The STF will schedule the corresponding judgment on the merits in due course.

For more information, please access the full article.

 


 

Competition

CADE analyzes more operations in the first quarter of 2025

The Administrative Council for Economic Defense (“CADE”) registered a 25% increase in the number of transactions analyzed during the first quarter of the year, compared to the same period in 2024. This growth mirrors a significant increase in economic activity and in the number of mergers and acquisitions submitted to the agency for clearance.

Among the sectors that notified the most operations to CADE in the same period were Power (30), Industry (26), and Agribusiness (15).

Considering the first quarter of 2025, the average time taken to analyze mergers has been 22 days in general, with around 15 days for transactions submitted under the fast-track proceeding, and 93 days under the regular proceeding.

CADE’s analysis of transactions is crucial to maintaining a sound competitive environment while curbing practices that could harm free competition. The increased number of transactions analyzed can be interpreted as an indication of a more dynamic and competitive market.

Source: The number of operations notified to CADE grows by 25% in the first quarter

 

 

CADE enters into settlement agreements on information exchange in human resources departments

On May 15, 2025, CADE’s General Superintendence (“GS”) suspended investigations against six defendants in three administrative proceedings on the exchange of competitively sensitive information between human resources departments, due to the approval of requests for settlement agreements.

Five of these settlement agreements were entered into as part of two proceedings initiated in 2024: (i) the first one investigates the involvement of companies integrating the consumer sector in the Consumer Companies Group (“GECON”); and (ii) the second investigates the involvement of multinational companies in Executive Salary Groups (“GES”) and Executive Group of Benefit Administrators (“GEAB”).

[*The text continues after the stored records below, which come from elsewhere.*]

(** The value under [k] of the last output of [outs] that has the key. *)
Fixpoint last_value (outs : list AgentOutput) (k : string) : option PyVal :=
  match outs with
  | [] => None
  | o :: rest =>
      match last_value rest k with
      | Some v => Some v
      | None => dict_get k (output_data o)
      end
  end.

(** Every value of the merged map is the value of some output. *)
Definition provenance (outs : list AgentOutput) (merged : Dict PyVal) : Prop :=
  ∀ k cur, dict_get k merged = Some cur →
    ∃ o, o ∈ outs ∧ dict_get k (output_data o) = Some cur.

(** Three contributors write 1, 2 and 3 under the same key. *)
Definition outputs_three_writers : list AgentOutput :=
  [mk_output "A" [("k", VInt 1)] (9 # 10)%Q;
   mk_output "B" [("k", VInt 2)] (8 # 10)%Q;
   mk_output "C" [("k", VInt 3)] (5 # 10)%Q].

(** The number of outputs whose value under [k] has the string form [s]:
    the votes for [s] under [k]. *)
Definition votes_for (outs : list AgentOutput) (k s : string) : nat :=
  length (List.filter
            (λ o, match dict_get k (output_data o) with
                  | Some v => bool_decide (py_str v = s)
                  | None => false
                  end) outs).

(** The number of votes cast: one per entry of every output. *)
Definition all_votes (outs : list AgentOutput) : nat :=
  sum_nat (map (λ o, length (output_data o)) outs).
Lemma scan_sends_never_block_witness :
  ∃ s, run Fixtures.alwaysConnect "10.0.0." [ESend; ERecv 0] (init None) = Some s
    ∧ workers s !! 0 = Some (Busy "10.0.0.1")
    ∧ is_Some (step Fixtures.alwaysConnect "10.0.0." (EReport 0) s)
    ∧ sending s = Sending 2
    ∧ is_Some (step Fixtures.alwaysConnect "10.0.0." ESend s).
Proof.
  destruct (run Fixtures.alwaysConnect "10.0.0." [ESend; ERecv 0] (init None))
    as [s|] eqn:Hrun; [|vm_compute in Hrun; discriminate Hrun].
  assert (workers s !! 0 = Some (Busy "10.0.0.1") ∧ sending s = Sending 2)
    as [Hbusy Hsend].
  { vm_compute in Hrun. injection Hrun as <-. split; reflexivity. }
  pose proof (scan_sends_never_block Fixtures.alwaysConnect "10.0.0." None
                [ESend; ERecv 0] s Hrun) as [Hreport Hqueue].
  exists s. split; [reflexivity|]. split; [exact Hbusy|].
  split; [exact (Hreport 0 "10.0.0.1" Hbusy)|]. split; [exact Hsend|].
  exact (Hqueue 2 Hsend ltac:(lia)).
Defined.

Lemma scan_leaves_no_goroutine_witness :
  ∃ s, run Fixtures.alwaysConnect "10.0.0." late_collector_schedule (init None) = Some s
    ∧ length late_collector_schedule ≤ 1070
    ∧ stalled Fixtures.alwaysConnect "10.0.0." s
    ∧ wound_up s.
Proof.
  destruct (run Fixtures.alwaysConnect "10.0.0." late_collector_schedule (init None))
    as [s|] eqn:Hrun; [|vm_compute in Hrun; discriminate Hrun].
  assert (wound_up s) as Hdone.
  { vm_compute in Hrun. injection Hrun as <-.
    repeat split; [reflexivity..|]. eexists. reflexivity. }
  pose proof (wound_up_stalled Fixtures.alwaysConnect "10.0.0." s Hdone) as Hst.
  pose proof (scan_leaves_no_goroutine Fixtures.alwaysConnect "10.0.0." None
                late_collector_schedule s Hrun) as [Hlen Hiff].
  exists s. split; [reflexivity|]. split; [exact Hlen|]. split; [exact Hst|].
  exact (proj1 Hiff Hst).
Defined.

(** ** The terminal program *)

Section MainUIProperties.
Context {W Info : Type} (app : NanoleafService.t W Info) (ui : UI).
Context (strconv_Atoi : string → result Z)
        (textinput_Update : MainUI.msg → string → string).

Local Abbreviation Update := (MainUI.Update app ui strconv_Atoi textinput_Update).
Local Abbreviation Updates := (MainUI.Updates app ui strconv_Atoi textinput_Update).
Local Abbreviation updateMenu := (MainUI.updateMenu app ui).
Local Abbreviation updateInput :=
  (MainUI.updateInput app ui strconv_Atoi textinput_Update).

Lemma handleAction_keeps_deviceReady item (s : Main.model) (w : W) :
  Main.deviceReady (fst (Main.handleAction app ui item s w)) = Main.deviceReady s.
Proof.
  destruct item; unfold Main.handleAction, mbind, M_bind.
  - destruct (Main.deviceReady s) eqn:Hr; [cbn; congruence|].
    destruct (NanoleafService.ScanForDevices app w) as [[ok msg data] w'].
    destruct ok; [|cbn; congruence]. cbn.
    destruct data as [|[|first rest]| | |]; cbn; congruence.
  - destruct (Main.deviceReady s) eqn:Hr; [cbn; congruence|].
    destruct (decide (Main.ip s = "")); [cbn; congruence|].
    destruct (NanoleafService.PairWithDevice app (Main.ip s) w)
      as [[ok msg data] w'].
    destruct ok; [|cbn; congruence]. cbn. destruct data; cbn; congruence.
  - destruct (NanoleafService.SetDevicePower app _ _ true w) as [[ok msg data] w'].
    unfold Main.show_result. cbn. by destruct ok.
  - destruct (NanoleafService.SetDevicePower app _ _ false w) as [[ok msg data] w'].
    unfold Main.show_result. cbn. by destruct ok.
  - done.
  - done.
Qed.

The other agreement refers to a proceeding opened in 2021, which was CADE’s first investigation into healthcare companies’ involvement in the information exchange group MedTech. In 2022, CADE had already entered into six settlement agreements as part of the investigation into the MedTech group. In 2024, CADE rejected the approval of the seventh agreement filed in the same case due to a lack of cooperation with the investigations.

The settlement amounts under these six new agreements amount to approximately BRL 115 million.

 

Preventive measure confirmed against the Brazilian Union of Music Publishers

 During the 247th Ordinary Judgment Session, CADE’s Tribunal ruled the voluntary appeal filed by the Brazilian Union of Music Publishers (“UBEM”) against the GS’ decision imposing a preventive measure on said entity.

The investigation began after the Brazilian Television System (“SBT”), represented by Demarest, filed a complaint accusing UBEM of collective bargaining and price fixing for synchronization rights. In response to the claims, CADE opened the administrative proceeding No. 08700.008710/2024-88 in February 2025.

As a preventive measure, the authority has determined that UBEM must, in addition to other obligations:

  1. refrain from collectively negotiating contract amounts and conditions on behalf of its associates for synchronization rights involving audiovisual works;
  2. refrain from using or imposing price lists for negotiating any synchronization rights; and
  3. refrain from encouraging or favoring the adoption of uniform commercial conduct between publishers or copyright holders in such a way as to interfere with negotiations on contract amounts or conditions.

The GS is currently investigating the case.